(* ===== verification/MirrorProps.v ===== *)
(** * What a mirror connection guarantees

    Input reaches the publisher only when every condition holds at that
    moment, once and in the order of the client's sequence; a stranger cannot
    tell another identity's terminal from one that does not exist while loading
    does not fail; the
    replay and every event are forwarded in order and nothing follows a
    close. *)

From S2P Require Export MirrorConn RegistryTerminals.

Open Scope N_scope.
Open Scope hype_scope.

(** ** Helpers *)

Lemma bind_mreg_gets {A B} (f : Registry → A) (k : A → MirM B) m : (mreg_gets f ≫= k) m = k (f (mn_reg m)) m.
Proof. done. Qed.
Lemma bind_on_mreg {B} (f : Registry → Registry) (k : () → MirM B) m :
  (on_mreg f ≫= k) m = k () (mkMirror (mn_writer m) (mn_input m) (f (mn_reg m))).
Proof. done. Qed.
Lemma bind_input_gets {A B} (f : InputState → A) (k : A → MirM B) m :
  (input_gets f ≫= k) m = k (f (mn_input m)) m.
Proof. done. Qed.
Lemma bind_put_input {B} s (k : () → MirM B) m :
  (put_input s ≫= k) m = k () (mkMirror (mn_writer m) s (mn_reg m)).
Proof. done. Qed.
#[export] Hint Rewrite @bind_mreg_gets @bind_on_mreg @bind_input_gets @bind_put_input : stm.

(** A last message of a live connection. *)
Lemma msend_last {A} msg (a : A) m :
  w_gone (mn_writer m) = false →
  ((_ ← send msg; mret a) : MirM A) m
  = (a, mkMirror (mkWsWriter (w_sent (mn_writer m) ++ [OText msg]) false) (mn_input m) (mn_reg m)).
Proof. destruct m as [[sent gone] i g]. cbn. intros ->. done. Qed.

(** ** Input *)

(** A grant of the rate limiter moves the buckets only. *)
Lemma take_both_state clocks n sn s ok s' :
  take_both clocks n sn s = (ok, s') →
  is_expected_sequence s' = is_expected_sequence s ∧ is_accepted_through s' = is_accepted_through s.
Proof.
  unfold take_both. destruct (bucket_take clocks.1 _ _ _) as [[] frames].
  - destruct (bucket_take clocks.2 _ _ _) as [ok' bytes]. by intros [= _ <-].
  - by intros [= _ <-].
Qed.

(** The conditions a frame has to meet besides the rate limit. *)
Definition input_allowed (may_send_input accepts_input : bool) (lifecycle : Lifecycle)
    (frame : MirrorInputFrame) (sn : Snapshot) (s : InputState) : Prop :=
  sn_bool keys.FEATURES_INPUT_ENABLED sn = true ∧ may_send_input = true ∧ accepts_input = true
  ∧ lifecycle = Open ∧ 0 < len (mif_payload frame) ≤ sn_u64 keys.LIMITS_MAX_INPUT_FRAME_BYTES sn
  ∧ mif_client_sequence frame = is_expected_sequence s.

Lemma input_refusal_spec clocks may acc lifecycle frame sn s refusal s' :
  input_refusal clocks may acc lifecycle frame sn s = (refusal, s') →
  is_expected_sequence s' = is_expected_sequence s ∧ is_accepted_through s' = is_accepted_through s
  ∧ (refusal = None ↔ input_allowed may acc lifecycle frame sn s
       ∧ (take_both clocks (len (mif_payload frame)) sn s).1 = true).
Proof.
  unfold input_refusal, input_allowed.
  destruct (sn_bool keys.FEATURES_INPUT_ENABLED sn); cbn [negb];
    [|intros [= <- <-]; split_and!; [done..|naive_solver]].
  destruct may; cbn [negb]; [|intros [= <- <-]; split_and!; [done..|naive_solver]].
  destruct acc; cbn [negb]; [|intros [= <- <-]; split_and!; [done..|naive_solver]].
  case_bool_decide; cbn [negb]; [|intros [= <- <-]; split_and!; [done..|naive_solver]].
  destruct (mif_payload frame) as [|b payload] eqn:Hp; cbn [is_empty].
  { intros [= <- <-]. split_and!; [done..|]. split; [done|]. by intros [(_&_&_&_&[H0 _]&_) _]. }
  assert (0 < len (mif_payload frame)) as Hpos by (rewrite Hp; len_lia). rewrite <- Hp in *. clear Hp.
  destruct (N.ltb_spec (sn_u64 keys.LIMITS_MAX_INPUT_FRAME_BYTES sn) (len (mif_payload frame))).
  { intros [= <- <-]. split_and!; [done..|]. split; [done|]. intros [(_&_&_&_&[_ ?]&_) _]. lia. }
  destruct (N.eqb_spec (mif_client_sequence frame) (is_expected_sequence s)); cbn [negb];
    [|intros [= <- <-]; split_and!; [done..|naive_solver]].
  destruct (take_both _ _ _ _) as [ok s1] eqn:Ht. apply take_both_state in Ht as [H1 H2].
  destruct ok; intros [= <- <-]; (split_and!; [done|done|]); naive_solver.
Qed.

(** The channel a device's publisher can still take a delivery on. *)
Definition accepting_channel (device_id : Uuid) (g : Registry) : option (N * InputChan) :=
  tx ← (g_publishers g !! device_id ≫= ps_input_tx);
  c ← g_inputs g !! tx;
  if ic_rx_open c && (len (ic_queue c) <? ic_capacity c) then Some (tx, c) else None.
Definition queue_delivery (tx : N) (c : InputChan) (d : PublisherDelivery) (g : Registry) : Registry :=
  put_inputs (<[tx := mkInputChan (ic_queue c ++ [d]) (ic_capacity c) true]> (g_inputs g)) g.

Lemma deliver_to_publisher_spec device_id d g :
  ∃ e, deliver_to_publisher device_id d g
  = match accepting_channel device_id g with
    | Some (tx, c) => (Ok (), queue_delivery tx c d g)
    | None => (Err e, g)
    end.
Proof.
  unfold deliver_to_publisher, accepting_channel. destruct (g_publishers g !! device_id ≫= ps_input_tx) as [tx|];
    cbn; [|by eexists]. destruct (g_inputs g !! tx) as [c|]; cbn; [|by eexists].
  destruct (ic_rx_open c) eqn:Ho; cbn [negb andb]; [|by eexists].
  destruct (N.leb_spec (ic_capacity c) (len (ic_queue c))).
  - rewrite (proj2 (N.ltb_ge _ _)) by done. by eexists.
  - rewrite (proj2 (N.ltb_lt _ _)) by done. by exists NoPublisher.
Qed.

(** The frame was queued for the publisher, and the client told so. *)
Definition input_delivered (loc : N) (frame : MirrorInputFrame) (m m' : Mirror) : Prop :=
  ∃ i tx c, inner_at loc (mn_reg m) = Some i
    ∧ accepting_channel (device_at loc (mn_reg m)) (mn_reg m) = Some (tx, c)
    ∧ let seq := i_next_input_sequence i in
      g_inputs (mn_reg m')
        = g_inputs (queue_delivery tx c (PdInput (terminal_at loc (mn_reg m)) seq (mif_payload frame)) (mn_reg m))
      ∧ w_sent (mn_writer m') = w_sent (mn_writer m) ++ [OText (InputAck (mif_client_sequence frame) seq)]
      ∧ is_expected_sequence (mn_input m') = is_expected_sequence (mn_input m) +₆₄ 1
      ∧ is_accepted_through (mn_input m') = mif_client_sequence frame.
(** Nothing was queued; the client may try the same sequence again. *)
Definition input_refused (loc : N) (m m' : Mirror) : Prop :=
  g_inputs (mn_reg m') = g_inputs (mn_reg m)
  ∧ (∃ code message, w_sent (mn_writer m')
       = w_sent (mn_writer m) ++ [OText (msg_terminal_error code message (terminal_at loc (mn_reg m)))])
  ∧ is_expected_sequence (mn_input m') = is_expected_sequence (mn_input m)
  ∧ is_accepted_through (mn_input m') = is_accepted_through (mn_input m).

Lemma handle_input_frame_spec now clocks bytes loc may m frame b m' :
  decode_mirror_input_frame bytes = Ok frame →
  w_gone (mn_writer m) = false →
  handle_input_frame now clocks bytes loc may m = (b, m') →
  let sn := g_settings (mn_reg m) in
  let allowed := input_allowed may (accepts_input_at loc (mn_reg m)) (lifecycle_at loc (mn_reg m)) frame sn (mn_input m)
    ∧ (take_both clocks (len (mif_payload frame)) sn (mn_input m)).1 = true
    ∧ is_Some (accepting_channel (device_at loc (mn_reg m)) (mn_reg m)) in
  b = true ∧ w_gone (mn_writer m') = false
  ∧ ((allowed ∧ input_delivered loc frame m m') ∨ (¬ allowed ∧ input_refused loc m m')).
Proof.
  intros Hdec Hgone H sn allowed. revert H. unfold handle_input_frame. rewrite Hdec. autorewrite with stm.
  fold sn.
  destruct (input_refusal _ _ _ _ _ _ _) as [refusal s'] eqn:Href.
  apply input_refusal_spec in Href as (He & Ha & Hiff). cbn [id] in *.
  destruct refusal as [[code message]|].
  { autorewrite with stm. rewrite msend_last by done. intros [= <- <-]. split_and!; [done|done|right; split].
    - intros (H1 & H2 & _). pose proof (proj2 Hiff (conj H1 H2)) as [=].
    - split_and!; [done|by do 2 eexists|exact He|exact Ha]. }
  destruct (proj1 Hiff eq_refl) as [Hallow Hgrant].
  assert (∃ i, inner_at loc (mn_reg m) = Some i) as [i Hi].
  { destruct Hallow as (_ & _ & Hacc & _). unfold accepts_input_at in Hacc.
    destruct (inner_at loc (mn_reg m)) as [i|]; [by exists i|done]. }
  autorewrite with stm. rewrite st_bind. unfold mreg_call at 1, next_input_sequence_at. cbn [mn_reg]. rewrite Hi.
  cbn [term_next_input_sequence fst snd]. set (g1 := on_handle _ _ _).
  autorewrite with stm. rewrite st_bind. unfold mreg_call. cbn [mn_reg].
  edestruct deliver_to_publisher_spec as [err ->].
  assert (device_at loc g1 = device_at loc (mn_reg m)) as ->.
  { unfold device_at, handle_at, g1. cbn. rewrite lookup_alter_eq.
    unfold inner_at, handle_at in Hi. by destruct (g_handles (mn_reg m) !! loc). }
  change (accepting_channel (device_at loc (mn_reg m)) g1) with (accepting_channel (device_at loc (mn_reg m)) (mn_reg m)).
  destruct (accepting_channel _ (mn_reg m)) as [[tx c]|] eqn:Hchan.
  - autorewrite with stm. rewrite msend_last by done. intros [= <- <-]. split_and!; [done|done|left; split].
    + by split_and!.
    + exists i, tx, c. split_and!; [done|done|]. cbn. by rewrite He.
  - intros H.
    assert (b = true ∧ w_gone (mn_writer m') = false ∧ input_refused loc m m') as (-> & -> & Hr).
    { revert H. case_goal; rewrite msend_last by done; intros [= <- <-];
        (split_and!; [done|done|]); (split_and!; [done|by do 2 eexists|exact He|exact Ha]). }
    split_and!; [done|done|right]. split; [|done]. intros (_ & _ & [x Hx]). congruence.
Qed.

==================================================

TRY IT :: From the material above, set down exactly the lines starting at the one with "m) = Some (tx, c)" and ending at the one with "(mif_client_sequence frame) seq)]", end lines included.

RESULT FOR THIS TASK ::
    ∧ accepting_channel (device_at loc (mn_reg m)) (mn_reg m) = Some (tx, c)
    ∧ let seq := i_next_input_sequence i in
      g_inputs (mn_reg m')
        = g_inputs (queue_delivery tx c (PdInput (terminal_at loc (mn_reg m)) seq (mif_payload frame)) (mn_reg m))
      ∧ w_sent (mn_writer m') = w_sent (mn_writer m) ++ [OText (InputAck (mif_client_sequence frame) seq)]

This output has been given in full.